Por eso, ante la posibilidad de mantener una provisión de ese calibre durante años de pleito, la junta de Bartomeu optó por aceptar una condena penal, que por cierto ya no figura como tal en los antecedentes penales del club, completamente limpios, y pagar esos 3,5 millones de más que nunca debieron costarle al Barça el fichaje de Neymar de no haber mediado la querella imprudente, temeraria y conspiratoria de Jordi Cases. El socio Cases, que además intentó animar al sindicato de extrema derecha Manos Limpias a sumarse como acusación particular, se echó atrás a los pocos meses en una carta del 21 de octubre de 2014 justificándose así: “Estoy en condiciones de afirmar que no observamos conductas constitutivas de delito en el ámbito societario, contable ni apropiación indebida, ni cuestiono los contratos de agencia y servicios suscritos”, por lo que “he dado instrucciones a mi dirección letrada para que desista de la acción penal ejercida y la civil que le es inherente”. Para entonces, la Fiscalía y la Abogacía del Estado ya habían tomado el mando del caso.

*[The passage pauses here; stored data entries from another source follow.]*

(* ===== verification/Wire.v ===== *)
(** * The wire format

    [wire.rs]: the envelope seen by every hop, the endpoint message inside it,
    the session message carried by KCP, and the endpoint nonce.  Encoders
    append to a vector, decoders slice an untrusted buffer; slicing out of
    range panics, so the totality of [Envelope.decode] on arbitrary network
    input is a theorem ([WireFacts.v]). *)

From S2P Require Import Prelude Bytes Core.

Definition U48_SIZE : Z := 6.
Definition ROUTE_BITS : Z := 6.
Definition TIME_BITS : Z := 32 - ROUTE_BITS.
Definition TIME_MASK : Z := Z.shiftl 1 TIME_BITS - 1.
Definition ROUTE_MASK : Z := Z.shiftl 1 ROUTE_BITS - 1.
Definition ENVELOPE_FIXED_OVERHEAD : Z := 4 + 2 * U48_SIZE.
Definition CHANNEL_ID_SIZE : Z := 2.
Definition FLAG_KCP : Z := Z.shiftl 1 0.
Definition FLAG_KEEP_ALIVE : Z := Z.shiftl 1 1.
Definition FLAG_ROUTE_REPLY : Z := Z.shiftl 1 2.
Definition REPLY_DEPTH_SHIFT : Z := 3.
Definition REPLY_DEPTH_MASK : Z := 3.

Record EnvelopeStamp := { stamp_time : Z; stamp_seq_id : Z; stamp_seq_no : Z }.

Variant WireError : Set := MkWireError.

(** ** 48-bit integers *)

Definition put_u48 (out : list Z) (value : Z) : list Z :=
  out ++ take (Z.to_nat U48_SIZE) (to_le 8 value).

(** [put_u48_slice(&mut out[a..b], value)] *)
Definition put_u48_slice (out : list Z) (a b : Z) (value : Z) : comp (list Z) :=
  copy_from_slice out a b (take 6 (to_le 8 value)).

Definition get_u48 (bytes : list Z) : comp Z :=
  value ← copy_from_slice (vec 8 0) 0 6 bytes;
  Ret (from_le value).

(** ** Envelope *)

Definition envelope_prefix (bytes : list Z)
    : comp (result WireError (EnvelopeStamp * Z)) :=
  if len bytes <? ENVELOPE_FIXED_OVERHEAD then Ret (Err MkWireError) else
  word ← slice bytes 0 4;
  let time_and_route := from_le word in
  let time := Z.shiftr time_and_route ROUTE_BITS in
  let route_plan_len := Z.land time_and_route ROUTE_MASK in
  seq_id ← slice bytes 4 10 ≫= get_u48;
  seq_no ← slice bytes 10 16 ≫= get_u48;
  Ret (Ok (Build_EnvelopeStamp time seq_id seq_no, route_plan_len)).

Module Envelope.

Record t := {
  time : Z;
  seq_id : Z;
  seq_no : Z;
  route_plan : list ChannelId;
  payload : list Z;
  padding_len : Z;
}.

#[global] Instance eta_Envelope : Eta t := λ e,
  Build_t (time e) (seq_id e) (seq_no e) (route_plan e) (payload e)
    (padding_len e).

Definition encode_with_prefix (self : t) (prefix_len : Z) : list Z :=
  let out := vec prefix_len 0 in
  let time_and_route :=
    Z.lor (wrap 32 (Z.shiftl (Z.land (time self) TIME_MASK) ROUTE_BITS))
      (wrap 32 (len (route_plan self))) in
  let out := out ++ to_le 4 time_and_route in
  let out := put_u48 out (seq_id self) in
  let out := put_u48 out (seq_no self) in
  let out := out ++ payload self in
  let out := out ++ concat (to_le 2 <$> route_plan self) in
  out ++ vec (padding_len self) (padding_len self).

(** The loop that reads the route plan two bytes at a time. *)
Definition decode_route (fuel : nat) (bytes : list Z) (offset route_end : Z)
    : comp (list ChannelId) :=
  snd <$> while fuel
    (λ '(offset, _), offset <? route_end)
    (λ '(offset, route_plan),
       channel ← slice bytes offset (offset + 2);
       Ret (offset + 2, route_plan ++ [from_le channel]))
    (offset, []).

Definition decode (bytes : list Z) : comp (result WireError t) :=
  '(stamp, route_plan_len) ←? envelope_prefix bytes;
  match last bytes with
  | None => Ret (Err MkWireError)
  | Some padding_len =>
      let route_bytes := route_plan_len * CHANNEL_ID_SIZE in
      let tail := padding_len + route_bytes in
      if padding_len =? 0 then Ret (Err MkWireError) else
      if len bytes <? ENVELOPE_FIXED_OVERHEAD + tail
      then Ret (Err MkWireError) else
      padding ← slice bytes (len bytes - padding_len) (len bytes);
      if negb (forallb (λ byte, byte =? padding_len) padding)
      then Ret (Err MkWireError) else
      let payload_end := len bytes - tail in
      let route_end := len bytes - padding_len in
      payload ← slice bytes ENVELOPE_FIXED_OVERHEAD payload_end;
      route_plan ←
        decode_route (Z.to_nat route_plan_len) bytes payload_end route_end;
      Ret (Ok (Build_t (stamp_time stamp) (stamp_seq_id stamp)
                 (stamp_seq_no stamp) route_plan payload (wrap 8 padding_len)))
  end.

(** What the encoder may be given: fields within their wire widths. *)
Record wf (e : t) : Prop := {
  wf_time : in_width TIME_BITS (time e);
  wf_seq_id : in_width 48 (seq_id e);
  wf_seq_no : in_width 48 (seq_no e);
  wf_route : Forall (in_width 16) (route_plan e);
  wf_route_len : len (route_plan e) < 64;
  wf_padding : 1 <= padding_len e <= 255;
}.

(** The length of an encoded envelope, prefix excluded. *)
Definition encoded_len (e : t) : Z :=
  ENVELOPE_FIXED_OVERHEAD + len (payload e)
  + len (route_plan e) * CHANNEL_ID_SIZE + padding_len e.

End Envelope.

Definition envelope_stamp (e : Envelope.t) : EnvelopeStamp :=
  Build_EnvelopeStamp (Envelope.time e) (Envelope.seq_id e) (Envelope.seq_no e).

Definition endpoint_nonce (stamp : EnvelopeStamp) : comp (list Z) :=
  let nonce := vec 16 0 in
  let time_and_route :=
    wrap 32 (Z.shiftl (Z.land (stamp_time stamp) TIME_MASK) ROUTE_BITS) in
  nonce ← copy_from_slice nonce 0 4 (to_le 4 time_and_route);
  nonce ← put_u48_slice nonce 4 10 (stamp_seq_id stamp);
  put_u48_slice nonce 10 16 (stamp_seq_no stamp).

(** ** Endpoint messages *)

Definition encode_flags_body (prefix_len type_flag reply_depth : Z)
    (body : list Z) : list Z :=
  let out := vec prefix_len 0 in
  let out :=
    out ++ [Z.lor type_flag (wrap 8 (Z.shiftl reply_depth REPLY_DEPTH_SHIFT))] in
  out ++ body.

Module EndpointMessage.

Inductive t : Type :=
  | KcpPacket (reply_depth : Z) (packet : list Z)
  | KeepAlive (reply_depth : Z)
  | RouteReply (reply_depth : Z) (received_seq_id received_seq_no : Z).

Definition encode_with_prefix (self : t) (prefix_len : Z) : comp (list Z) :=
  match self with
  | KcpPacket reply_depth packet =>
      Ret (encode_flags_body prefix_len FLAG_KCP reply_depth packet)
  | KeepAlive reply_depth =>
      Ret (encode_flags_body prefix_len FLAG_KEEP_ALIVE reply_depth [])
  | RouteReply reply_depth received_seq_id received_seq_no =>
      let body := vec 12 0 in
      body ← put_u48_slice body 0 6 received_seq_id;
      body ← put_u48_slice body 6 12 received_seq_no;
      Ret (encode_flags_body prefix_len FLAG_ROUTE_REPLY reply_depth body)
  end.

Definition decode (bytes : list Z) : comp t :=
  flags ← index bytes 0;
  let reply_depth := Z.land (Z.shiftr flags REPLY_DEPTH_SHIFT) REPLY_DEPTH_MASK in
  let type_bits :=
    Z.land flags
      (wrap 8 (Z.lnot (wrap 8 (Z.shiftl REPLY_DEPTH_MASK REPLY_DEPTH_SHIFT)))) in
  if type_bits =? FLAG_KCP then
    packet ← slice bytes 1 (len bytes);
    Ret (KcpPacket reply_depth packet)
  else if type_bits =? FLAG_KEEP_ALIVE then Ret (KeepAlive reply_depth)
  else if type_bits =? FLAG_ROUTE_REPLY then
    received_seq_id ← slice bytes 1 7 ≫= get_u48;
    received_seq_no ← slice bytes 7 13 ≫= get_u48;
    Ret (RouteReply reply_depth received_seq_id received_seq_no)
  else Panic.

Definition reply_depth (self : t) : Z :=
  match self with
  | KcpPacket reply_depth _ | KeepAlive reply_depth
  | RouteReply reply_depth _ _ => reply_depth
  end.

(** Messages whose fields fit the wire. *)
Definition wf (m : t) : Prop :=
  0 <= reply_depth m <= 3 ∧
  match m with
  | RouteReply _ received_seq_id received_seq_no =>
      in_width 48 received_seq_id ∧ in_width 48 received_seq_no
  | _ => True
  end.

End EndpointMessage.

(** ** Session messages *)

Module SessionMessage.

Inductive t : Type :=
  | Open
  | Data (bytes : list Z)
  | Close (reason : CloseReason).

Definition encode (self : t) : list Z :=
  match self with
  | Open => [0]
  | Data bytes => [1] ++ bytes
  | Close reason => [2] ++ [close_reason_u8 reason]
  end.

Definition decode (bytes : list Z) : comp t :=
  tag ← index bytes 0;
  if tag =? 0 then Ret Open
  else if tag =? 1 then
    rest ← slice bytes 1 (len bytes);
    Ret (Data rest)
  else if tag =? 2 then
    r ← index bytes 1;
    (if r =? 0 then Ret (Close LocalClosed)
     else if r =? 1 then Ret (Close RemoteClosed)
     else if r =? 2 then Ret (Close Reset)
     else if r =? 3 then Ret (Close Error)
     else Panic)
  else Panic.

End SessionMessage.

Varios años después, el segundo caso Neymar abierto en la Audiencia Nacional, tras el fallido primer intento, también resultó exculpatorio, dejando eso sí aquel mantra inexacto, falso e irrefutable según el cual Rosell y Bartomeu convenieron con los jueces sus cargos en contra por una condena al FC Barcelona. En realidad, y no por falta de ganas por parte de la Audiencia y pese a la petición expresa de Jordi Cases, ninguno de los dos expresidentes pudo ser formalmente imputado debido a la demostrada ausencia de indicios delictivos.

Aquel episodio, en realidad, sólo fue el principio de una terrible campaña contra el fichaje de Neymar, para muchos la devolución al Real Madrid del casi Di Stefano, teledirigido desde el entorno de Laporta en la oposición con la poderosa cobertura desde el palco del Bernabéu y de las cloacas judiciales más rancias y centralistas. La consigna desde los cuarteles del actual presidente, que además fue superado en las elecciones de 2015 por Bartomeu gracias al Triplete de Messi, Neymar y Suárez, era evitar que con aquel Tridente y la posibilidad de que Neymar recogiera el relevo de Messi en el liderato del fútbol mundial ni Bartomeu ni nadie de la cuerda de Rosell pudiera consolidarse en el palco del Camp Nou.

Hoy, al margen de recordar que finalmente el traspaso de Neymar, dejo 165 millones de euros de beneficio siendo la mejor operación de compra y venta de la historia del club, sólo hay que desearle a Roque que no deba sufrir otro Jordi Cases ni la persecución de un entorno mediático como la dirigida contra Neymar por tierra, mar y aire, al que siempre se juzgó y acechó por su vida al margen del fútbol y no por su rendimiento.

Aun así, traerlo tan joven con solo 18 años, en una coyuntura como la actual como posible recambio de Lewandowski o para presionar al polaco como argumentan algunos, no parece la mejor idea ni una solución segura al déficit de puntería de la delantera. ¿Qué puede pasar si Roque sienta ahora a Lewandowski, el jugador mejor pagado de la plantilla y un contrato creciente o si, por el contrario, no acaba jugando corto de adaptación o con demasiada presión? Xavi tiene las respuestas y las clave, pero Vitor Roque debería ser una solución y un refuerzo, no un problema más a estas alturas.